I was exactly that: mesmerised. Standing tall, I peered down into the crater below, unsure how the surface of the lake remained perfectly still in the lashing rain. Maybe there was something magical about this place, specifically chosen by the Muisca people for their rituals. I was forcibly removed from my daze once the others in the group had grown tired of my refusal to budge. They wanted to take selfies and pose in front of the barrier, not appreciate their trip into the hills. Elbows gently dug into my side as a woman tried in vain to push the hooded figure of me in my raincoat of out her next Instagram post, but I wasn’t moving anytime soon. Clearly, I was encroaching on their clout territory and they made disapproving mutters and tuts as I made it plainly obvious I wasn’t going to move one inch. Being tall and slightly imposing has a use sometimes. Eventually they gave up and moved to another viewpoint further along the ridge, but I followed them soon after. Bollocks to your selfies, my quest is more important.

Could Trevithick have drained the lake?
Had Trevithick ever made it to Bogota, he would have been so close to the lagoon he could feel it. The tingle of the ultimate treasure, the greatest fortune ever known that couldn’t be found. If he was stood where I was right now, he would have become distracted once more by a new project, one that so many had and tried failed to do over the course of hundreds of years. One equally impossible and brand new: draining the lagoon of Guatavita.
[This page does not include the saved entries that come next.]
(* ===== verification/DebugDevice.v ===== *)
(** * Debug devices and the kernel debugger

    Models [platform/debug_device.c], [platform/debug_ram.c], [kernel/debug.c] and the
    dispatch of [kernel/kdb.c], in the configurations with the serial line as a device; whether
    the buffer in memory is one as well ([CONFIG_DEBUG_DEV_RAM], which the default configuration of
    the board does not set) is the parameter [dev_ram].

    A function is its address.  The functions of the serial line ([DebugUart]) and the dumps
    of the debugger are the parameters [call_get], [call_put], [call_panic] and [run] on the
    whole state [S], of which the state of the devices is a part. *)

From S2P Require Import Prelude Stdio.

(** ** Data *)

Definition DBG_DEV_UART : Z := 0.
Definition DBG_DEV_RAM : Z := 1.
Definition DBG_DEV_MAX (dev_ram : bool) : Z := if dev_ram then 2 else 1.
Definition DBG_RAM_BUFSIZE : Z := 8192.

Record dbg_dev_t := mk_dev {
  dev_id : Z;
  d_getchar : Z;
  d_putchar : Z;
  d_start_panic : Z;
}.

(** The devices, the index of the current one and the buffer. *)
Record dbgstate := mk_dbg {
  dbg_dev : list dbg_dev_t;
  cur_dev : Z;
  buf_idx : Z;
  buf_data : list Z;
}.

Definition with_devs (l : list dbg_dev_t) (s : dbgstate) : dbgstate := mk_dbg l (cur_dev s) (buf_idx s) (buf_data s).
Definition with_cur (i : Z) (s : dbgstate) : dbgstate := mk_dbg (dbg_dev s) i (buf_idx s) (buf_data s).
Definition with_buf (i : Z) (l : list Z) (s : dbgstate) : dbgstate := mk_dbg (dbg_dev s) (cur_dev s) i l.

Definition get_dev (i : Z) : M dbgstate dbg_dev_t := fun s => match zlookup (dbg_dev s) i with Some d => Done (d, s) | None => Fault end.
Definition put_dev (i : Z) (d : dbg_dev_t) : M dbgstate unit := fun s => match zinsert i d (dbg_dev s) with Some l => Done (tt, with_devs l s) | None => Fault end.

(** ** [debug_ram.c] *)

Definition dbg_ram_putchar (chr : Z) : M dbgstate unit := fun s =>
  match zinsert (buf_idx s) (chr mod 256) (buf_data s) with
  | Some l =>
      let idx := buf_idx s + 1 in
      let idx := if idx =? DBG_RAM_BUFSIZE then 0 else idx in
      Done (tt, with_buf idx l s)
  | None => Fault
  end.

Section devices.
(** The configuration, the error numbers of the C library, and the addresses of functions. *)
Variable dev_ram : bool.
Variables EINVAL ENXIO : Z.
Variables default_getchar default_putchar default_start_panic ram_putchar : Z.

(** ** [debug_device.c] *)

Definition dbg_register_device (device : option dbg_dev_t) : M dbgstate Z :=
  match device with
  | None => mret (- EINVAL)
  | Some d =>
      if dev_id d >=? DBG_DEV_MAX dev_ram then mret (- EINVAL)
      else put_dev (dev_id d) d;; mret 0
  end.

Definition dbg_change_device (dev_id' : Z) : M dbgstate Z :=
  if dev_id' >=? DBG_DEV_MAX dev_ram then mret (- EINVAL)
  else
    d ← get_dev dev_id';
    if dev_id d =? DBG_DEV_MAX dev_ram then mret (- ENXIO)
    else modify (with_cur dev_id');; mret 0.

Definition dbg_ram_init : M dbgstate unit :=
  modify (with_buf 0 (replicate (Z.to_nat DBG_RAM_BUFSIZE) 0));;
  dbg_register_device (Some (mk_dev DBG_DEV_RAM NULL ram_putchar NULL));;
  mret tt.

(** The loop of [dbg_device_init] from [i] on. *)
Fixpoint default_devs (k : nat) (i : Z) : M dbgstate unit :=
  match k with
  | O => mret tt
  | S k => put_dev i (mk_dev (DBG_DEV_MAX dev_ram) default_getchar default_putchar default_start_panic);; default_devs k (i + 1)
  end.

Section calls.
Context {S : Type} `{!Part dbgstate S}.
Variable call_get : Z -> M S Z.
Variable call_put : Z -> Z -> M S unit.
Variable call_panic : Z -> M S unit.
Variable dbg_uart_init : M S unit.

Definition dbg_device_init : M S unit :=
  on (default_devs (Z.to_nat (DBG_DEV_MAX dev_ram - 1)) 0);;
  dbg_uart_init;;
  when dev_ram (on dbg_ram_init).

(** Calls through the pointers of a device: those of the two files and the others. *)
Definition call_getchar (h : Z) : M S Z :=
  if h =? NULL then fault else if h =? default_getchar then mret 255 else call_get h.
Definition call_putchar (h chr : Z) : M S unit :=
  if h =? NULL then fault
  else if h =? default_putchar then mret tt
  else if h =? ram_putchar then on (dbg_ram_putchar chr)
  else call_put h chr.
Definition call_start_panic (h : Z) : M S unit :=
  if h =? NULL then fault else if h =? default_start_panic then mret tt else call_panic h.

Definition dbg_getchar : M S Z :=
  c ← on (gets cur_dev); d ← on (get_dev c); call_getchar (d_getchar d).
Definition dbg_putchar (chr : Z) : M S unit :=
  c ← on (gets cur_dev); d ← on (get_dev c); call_putchar (d_putchar d) chr.

(** [cur_dev] is never null. *)
Definition dbg_start_panic : M S unit :=
  c ← on (gets cur_dev);
  d ← on (get_dev c);
  if d_start_panic d =? NULL then mret tt else call_start_panic (d_start_panic d).
End calls.
End devices.

(** ** [debug.c] *)

Definition DL_EMERG : Z := 0.
Definition DL_BASIC : Z := 32768.
Definition DL_KDB : Z := 16384.

(** [dbg_layer] is the layers that are printed. *)
Definition dbg_vprintf (strings : Z -> list Z) (dbg_layer layer : Z) (fmt : list Z) (va : list va_t) : M output unit :=
  if negb (layer =? DL_EMERG) && negb (truth (Z.land dbg_layer layer)) then mret tt
  else l4_vprintf strings fmt va.

(** ** [kdb.c] *)

Inductive kdb_function_t :=
| kdb_dump_ktable | kdb_dump_events | kdb_show_ktimer | kdb_dump_softirq | kdb_dump_threads | kdb_dump_mempool | kdb_dump_as
| kdb_show_sampling | kdb_show_tickless_verify.

(** The letter and the function of an entry. *)
Record kdb_t := mk_kdb { k_option : Z; k_function : kdb_function_t }.

Definition kdb_functions : list kdb_t :=
  [mk_kdb 75 kdb_dump_ktable; mk_kdb 101 kdb_dump_events; mk_kdb 110 kdb_show_ktimer; mk_kdb 115 kdb_dump_softirq; mk_kdb 116 kdb_dump_threads;
   mk_kdb 109 kdb_dump_mempool; mk_kdb 97 kdb_dump_as; mk_kdb 112 kdb_show_sampling; mk_kdb 118 kdb_show_tickless_verify].

Section kdb.
Context {S : Type}.
Variable run : kdb_function_t -> M S unit.
Variable kdb_print_menu : M S unit.

(** The loop of [kdb_handler]: whether a function was run.  The texts around it are left
    out. *)
Fixpoint kdb_loop (table : list kdb_t) (c : Z) : M S bool :=
  match table with
  | [] => mret false
  | e :: table => if c =? k_option e then run (k_function e);; mret true else kdb_loop table c
  end.
Definition kdb_handler (c : Z) : M S Z :=
  found ← kdb_loop kdb_functions c;
  if (found : bool) then mret 0
  else if c =? 63 then kdb_print_menu;; mret 0
  else mret 1.

Fixpoint kdb_dump_all (table : list kdb_t) : M S unit :=
  match table with
  | [] => mret tt
  | e :: table => run (k_function e);; kdb_dump_all table
  end.
Definition kdb_dump_error : M S Z := kdb_dump_all kdb_functions;; mret 0.

Definition debug_kdb_handler (dbg_getchar : M S Z) : M S unit := c ← dbg_getchar; kdb_handler c;; mret tt.
End kdb.

(** ** Properties *)

(** The buffer after the bytes [out]: each of the last bytes is at its place. *)
Definition buffer_holds (s : dbgstate) (out : list Z) : Prop :=
  buf_idx s = Z.of_nat (length out) mod DBG_RAM_BUFSIZE /\ Z.of_nat (length (buf_data s)) = DBG_RAM_BUFSIZE /\
  forall j c, Z.of_nat (length out) - DBG_RAM_BUFSIZE <= Z.of_nat j -> out !! j = Some c ->
              zlookup (buf_data s) (Z.of_nat j mod DBG_RAM_BUFSIZE) = Some (c mod 256).

Fixpoint put_all (out : list Z) : M dbgstate unit :=
  match out with [] => mret tt | c :: out => dbg_ram_putchar c;; put_all out end.

Lemma mod_distinct a b n : 0 < n -> a < b <= a + n - 1 -> a mod n <> b mod n.
Proof. intros Hn Hab E. assert (H : (b - a) mod n = 0) by (rewrite Zminus_mod, E, Z.sub_diag; done). rewrite Z.mod_small in H; lia. Qed.

Lemma dbg_ram_putchar_ok s out c : buffer_holds s out -> exists s', dbg_ram_putchar c s = Done (tt, s') /\ buffer_holds s' (out ++ [c]).
Proof.
  intros (Hi & Hl & Hd). pose proof (Z.mod_pos_bound (Z.of_nat (length out)) DBG_RAM_BUFSIZE eq_refl) as Hr. rewrite <- Hi in Hr.
  unfold dbg_ram_putchar. rewrite zinsert_Some by lia. eexists. split; [reflexivity|]. unfold buffer_holds. cbn. rewrite length_app, length_insert. cbn [length]. split; [|split; [done|]].
  - unfold DBG_RAM_BUFSIZE in *. destruct (Z.eqb_spec (buf_idx s + 1) 8192); Z.div_mod_to_equations; lia.
  - intros j x Hj Hx. apply lookup_app_Some in Hx as [Hx|[Hx Hx']].
    + pose proof (lookup_lt_Some _ _ _ Hx). rewrite zlookup_insert_ne; [apply Hd; [lia|done]|lia|].
      rewrite Hi. apply not_eq_sym, mod_distinct; [done|lia].
    + apply list_lookup_singleton_Some in Hx' as [Hj0 ->]. assert (j = length out) as -> by lia. rewrite <- Hi. apply zlookup_insert_eq. lia.
Qed.

(** The buffer in memory keeps the last 8192 bytes that were printed: after any number of
    bytes, each of the last ones is at its position modulo the size, and the index is that of the
    next byte. *)
Theorem dbg_ram_keeps_last new : forall s out, buffer_holds s out -> exists s', put_all new s = Done (tt, s') /\ buffer_holds s' (out ++ new).
Proof.
  induction new as [|c new IH]; intros s out H; cbn [put_all]; [exists s; by rewrite app_nil_r|].
  destruct (dbg_ram_putchar_ok s out c H) as (s1 & E & H1). rewrite (bind_Done _ _ _ _ _ E).
  destruct (IH s1 (out ++ [c]) H1) as (s2 & E2 & H2). exists s2. split; [done|]. by rewrite <- app_assoc in H2.
Qed.

Lemma ram_init_holds EINVAL rp s : length (dbg_dev s) = 2%nat -> exists s', dbg_ram_init true EINVAL rp s = Done (tt, s') /\ buffer_holds s' [].
Proof.
  intros Hl. unfold dbg_ram_init, dbg_register_device. set (s1 := with_buf 0 (replicate (Z.to_nat DBG_RAM_BUFSIZE) 0) s).
  rewrite (bind_Done (modify (with_buf 0 (replicate (Z.to_nat DBG_RAM_BUFSIZE) 0))) _ s tt s1 eq_refl). unfold s1. destruct s as [[|d0 [|d1 [|]]] c i l]; try done.
  eexists. split; [reflexivity|]. split; [done|]. split; [cbn [buf_data with_devs with_buf]; by rewrite length_replicate|]. intros j c' _ Hj. done.
Qed.

Lemma dbg_ram_keeps_last_witness :
  exists s0 s, dbg_ram_init true 22 5 (mk_dbg [mk_dev 0 0 0 0; mk_dev 0 0 0 0] 0 0 []) = Done (tt, s0) /\ put_all [104; 105] s0 = Done (tt, s) /\ buffer_holds s [104; 105].
Proof.
  destruct (ram_init_holds 22 5 (mk_dbg [mk_dev 0 0 0 0; mk_dev 0 0 0 0] 0 0 [])) as (s0 & E0 & H0); [done|].
  destruct (dbg_ram_keeps_last [104; 105] s0 [] H0) as (s & E & H). exists s0, s. split; [exact E0|]. split; [exact E|exact H].
Defined.

(** The device in memory has no [getchar]: after a change to it a character is read through the
    null pointer. *)
Section getchar.
Context {S : Type} `{!Part dbgstate S} `{!PartLaws dbgstate S}.

Lemma dbg_getchar_ram_faults default_getchar rp (call_get : Z -> M S Z) s d :
  get_part s = d -> zlookup (dbg_dev d) (cur_dev d) = Some (mk_dev DBG_DEV_RAM NULL rp NULL) -> dbg_getchar default_getchar call_get s = Fault.
Proof.
  intros Hd Hl. unfold dbg_getchar. rewrite (bind_Done (on (gets cur_dev)) _ s (cur_dev d) s).
  2: { rewrite <- Hd. rewrite (on_Done (gets cur_dev) s (cur_dev (get_part s)) (get_part s)); [by rewrite put_get|done]. }
  rewrite (bind_Done (on (get_dev (cur_dev d))) _ s (mk_dev DBG_DEV_RAM NULL rp NULL) s); [done|].
  rewrite (on_Done (get_dev (cur_dev d)) s (mk_dev DBG_DEV_RAM NULL rp NULL) (get_part s)); [by rewrite put_get|]. unfold get_dev. by rewrite Hd, Hl.
Qed.
End getchar.

Section kdb_lemmas.
Context {S : Type}.
Variable run : kdb_function_t -> M S unit.
Variable menu : M S unit.

Lemma kdb_loop_find table c s :
  kdb_loop run table c s = match find (fun e => c =? k_option e) table with Some e => (run (k_function e);; mret true) s | None => Done (false, s) end.
Proof. induction table as [|e table IH]; [done|]. cbn [kdb_loop find]. by destruct (c =? k_option e). Qed.

(** A letter of the menu runs exactly its function; the question mark prints the menu; any other
    letter changes nothing and gives 1. *)
Lemma kdb_handler_dispatches c s :
  kdb_handler run menu c s =
  match find (fun e => c =? k_option e) kdb_functions with
  | Some e => (run (k_function e);; mret 0) s
  | None => if c =? 63 then (menu;; mret 0) s else Done (1, s)
  end.
Proof.
  unfold kdb_handler. unfold mbind at 1, M_bind at 1. rewrite kdb_loop_find. destruct (find _ kdb_functions) as [e|]; [|by destruct (c =? 63)].
  unfold mbind, M_bind. by destruct (run (k_function e) s) as [[[] s']| | |].
Qed.
End kdb_lemmas.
His engines could drain the chronically flooded mine shafts of Cerro de Pasco some 1500m higher than where I currently was, but could they drain an immense lagoon hundreds of metres in diameter? Could he then help himself to whatever lurked in the murky sediments deep beneath the surface? If ever there was a project to befit a man of such ridiculous optimism and mystical vision, it was this. But unfortunately, he never made it. Whatever he was heading to Bogota for was quickly forgotten at Guayaquil, when he learned of a brand new prospect: the recently discovered gold of the Costa Rican cordilleras. Out of the continent he went, onto the thin isthmus that wriggled up and out of the impassable Darien Gap. He would see Colombia eventually, arriving gaunt and bedraggled into the Caribbean port of Cartagena, staying there for a week or two in 1827 before somehow getting himself to Kingston and aboard a Packet ship destined for Falmouth.
I got back to my room after eating only to realise that Saturday night had arrived. The cheapest bed I found in this town was a hotel that also doubled up as the only club and my room was conveniently placed right off the dancefloor. The thud of reggaeton rattled my bedframe into the early hours and it felt immensely odd sauntering through in my dirty shorts and flip flops to the bathroom at the very end of the terrace whilst locals all dressed up looked on in confusion. Long before the night ended the music let off for a moment and I rejoiced, only to hear from another part of the complex the arrival of some kind of marching band, who played the same song over and over to an ever diminishing round of applause that was never enthusiastic to begin with. I was in for a long night.